**What you have to do**
In the entries below, filter for the word "then" and copy every matching line.

[Source data]

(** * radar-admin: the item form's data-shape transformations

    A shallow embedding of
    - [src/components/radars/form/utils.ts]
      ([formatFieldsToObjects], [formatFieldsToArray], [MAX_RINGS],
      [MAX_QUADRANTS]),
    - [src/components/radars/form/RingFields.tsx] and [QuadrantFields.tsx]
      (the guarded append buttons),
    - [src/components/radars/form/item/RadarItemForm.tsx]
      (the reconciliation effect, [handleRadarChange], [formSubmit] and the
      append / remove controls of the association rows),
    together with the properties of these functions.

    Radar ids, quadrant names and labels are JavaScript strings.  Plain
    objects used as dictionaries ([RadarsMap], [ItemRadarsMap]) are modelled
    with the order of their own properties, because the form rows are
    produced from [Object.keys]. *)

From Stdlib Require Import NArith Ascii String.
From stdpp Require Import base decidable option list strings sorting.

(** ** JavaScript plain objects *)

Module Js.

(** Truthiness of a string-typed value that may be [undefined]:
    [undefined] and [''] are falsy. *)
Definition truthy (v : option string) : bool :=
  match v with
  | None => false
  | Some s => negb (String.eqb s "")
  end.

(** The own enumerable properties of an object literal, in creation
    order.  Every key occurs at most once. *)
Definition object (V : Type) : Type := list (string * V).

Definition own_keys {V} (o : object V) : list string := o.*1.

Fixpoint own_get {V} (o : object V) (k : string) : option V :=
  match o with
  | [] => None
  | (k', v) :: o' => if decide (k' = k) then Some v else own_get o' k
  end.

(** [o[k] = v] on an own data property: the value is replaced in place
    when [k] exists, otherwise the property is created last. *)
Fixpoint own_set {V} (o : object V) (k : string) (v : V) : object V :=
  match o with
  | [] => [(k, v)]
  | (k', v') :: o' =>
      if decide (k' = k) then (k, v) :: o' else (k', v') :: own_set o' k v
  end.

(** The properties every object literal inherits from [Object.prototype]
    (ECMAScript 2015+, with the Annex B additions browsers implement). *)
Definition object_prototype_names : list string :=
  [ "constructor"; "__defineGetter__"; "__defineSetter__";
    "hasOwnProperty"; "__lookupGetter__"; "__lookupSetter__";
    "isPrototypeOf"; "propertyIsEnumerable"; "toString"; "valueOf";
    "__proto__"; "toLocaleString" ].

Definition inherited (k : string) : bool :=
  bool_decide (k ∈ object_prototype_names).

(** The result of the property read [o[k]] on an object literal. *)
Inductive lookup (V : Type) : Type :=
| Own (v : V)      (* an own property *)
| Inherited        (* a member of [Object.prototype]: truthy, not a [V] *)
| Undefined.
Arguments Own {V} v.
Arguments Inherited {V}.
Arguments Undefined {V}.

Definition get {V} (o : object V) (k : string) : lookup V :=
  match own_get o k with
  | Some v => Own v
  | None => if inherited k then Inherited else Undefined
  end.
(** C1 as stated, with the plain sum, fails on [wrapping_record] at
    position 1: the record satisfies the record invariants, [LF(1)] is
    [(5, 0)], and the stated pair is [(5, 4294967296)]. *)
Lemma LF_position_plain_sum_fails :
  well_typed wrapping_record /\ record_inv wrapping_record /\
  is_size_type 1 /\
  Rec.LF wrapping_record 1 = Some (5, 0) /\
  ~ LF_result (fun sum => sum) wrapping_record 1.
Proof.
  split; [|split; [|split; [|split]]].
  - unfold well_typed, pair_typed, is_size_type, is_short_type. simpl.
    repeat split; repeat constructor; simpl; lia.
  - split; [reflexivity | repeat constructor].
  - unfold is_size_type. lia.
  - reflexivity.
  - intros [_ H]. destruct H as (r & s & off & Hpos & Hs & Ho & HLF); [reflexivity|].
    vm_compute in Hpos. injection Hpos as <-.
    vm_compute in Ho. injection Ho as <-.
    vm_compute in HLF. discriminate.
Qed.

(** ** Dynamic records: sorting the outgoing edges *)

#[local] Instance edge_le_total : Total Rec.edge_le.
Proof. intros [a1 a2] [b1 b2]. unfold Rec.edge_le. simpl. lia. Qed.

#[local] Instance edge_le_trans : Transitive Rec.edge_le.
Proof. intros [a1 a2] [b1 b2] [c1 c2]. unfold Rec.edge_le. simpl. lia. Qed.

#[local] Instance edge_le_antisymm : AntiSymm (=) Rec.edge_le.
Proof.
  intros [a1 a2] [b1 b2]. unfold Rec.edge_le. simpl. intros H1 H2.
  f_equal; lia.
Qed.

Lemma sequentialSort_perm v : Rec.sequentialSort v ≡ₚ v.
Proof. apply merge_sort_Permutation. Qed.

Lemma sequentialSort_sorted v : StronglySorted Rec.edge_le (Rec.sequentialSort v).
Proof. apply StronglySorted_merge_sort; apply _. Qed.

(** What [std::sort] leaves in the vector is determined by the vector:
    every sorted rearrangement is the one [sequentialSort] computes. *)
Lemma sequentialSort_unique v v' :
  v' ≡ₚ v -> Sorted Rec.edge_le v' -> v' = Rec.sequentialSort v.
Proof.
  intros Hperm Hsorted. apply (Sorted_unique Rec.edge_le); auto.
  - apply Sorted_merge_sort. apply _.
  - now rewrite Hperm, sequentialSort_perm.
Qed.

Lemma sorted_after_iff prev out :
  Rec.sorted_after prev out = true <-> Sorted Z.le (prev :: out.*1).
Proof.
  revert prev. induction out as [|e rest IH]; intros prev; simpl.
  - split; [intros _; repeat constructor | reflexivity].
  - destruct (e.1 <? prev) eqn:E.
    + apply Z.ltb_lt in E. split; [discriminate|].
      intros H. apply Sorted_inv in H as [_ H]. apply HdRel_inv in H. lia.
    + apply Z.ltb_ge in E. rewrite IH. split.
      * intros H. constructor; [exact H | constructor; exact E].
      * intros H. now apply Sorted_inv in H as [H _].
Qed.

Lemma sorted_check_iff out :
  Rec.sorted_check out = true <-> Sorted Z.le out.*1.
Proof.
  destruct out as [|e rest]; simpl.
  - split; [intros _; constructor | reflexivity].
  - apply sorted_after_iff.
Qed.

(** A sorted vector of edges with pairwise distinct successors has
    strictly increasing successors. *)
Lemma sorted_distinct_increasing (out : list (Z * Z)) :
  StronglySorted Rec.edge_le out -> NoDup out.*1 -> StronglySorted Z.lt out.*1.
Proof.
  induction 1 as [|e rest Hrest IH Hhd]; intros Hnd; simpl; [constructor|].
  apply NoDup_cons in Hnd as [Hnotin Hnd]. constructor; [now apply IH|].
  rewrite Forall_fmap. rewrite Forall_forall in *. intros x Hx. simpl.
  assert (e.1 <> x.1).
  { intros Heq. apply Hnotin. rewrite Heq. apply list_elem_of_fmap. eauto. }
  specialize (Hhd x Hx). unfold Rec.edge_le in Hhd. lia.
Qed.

**Solved problem**
  | (k', v) :: o' => if decide (k' = k) then Some v else own_get o' k
      if decide (k' = k) then (k, v) :: o' else (k', v') :: own_set o' k v
  | None => if inherited k then Inherited else Undefined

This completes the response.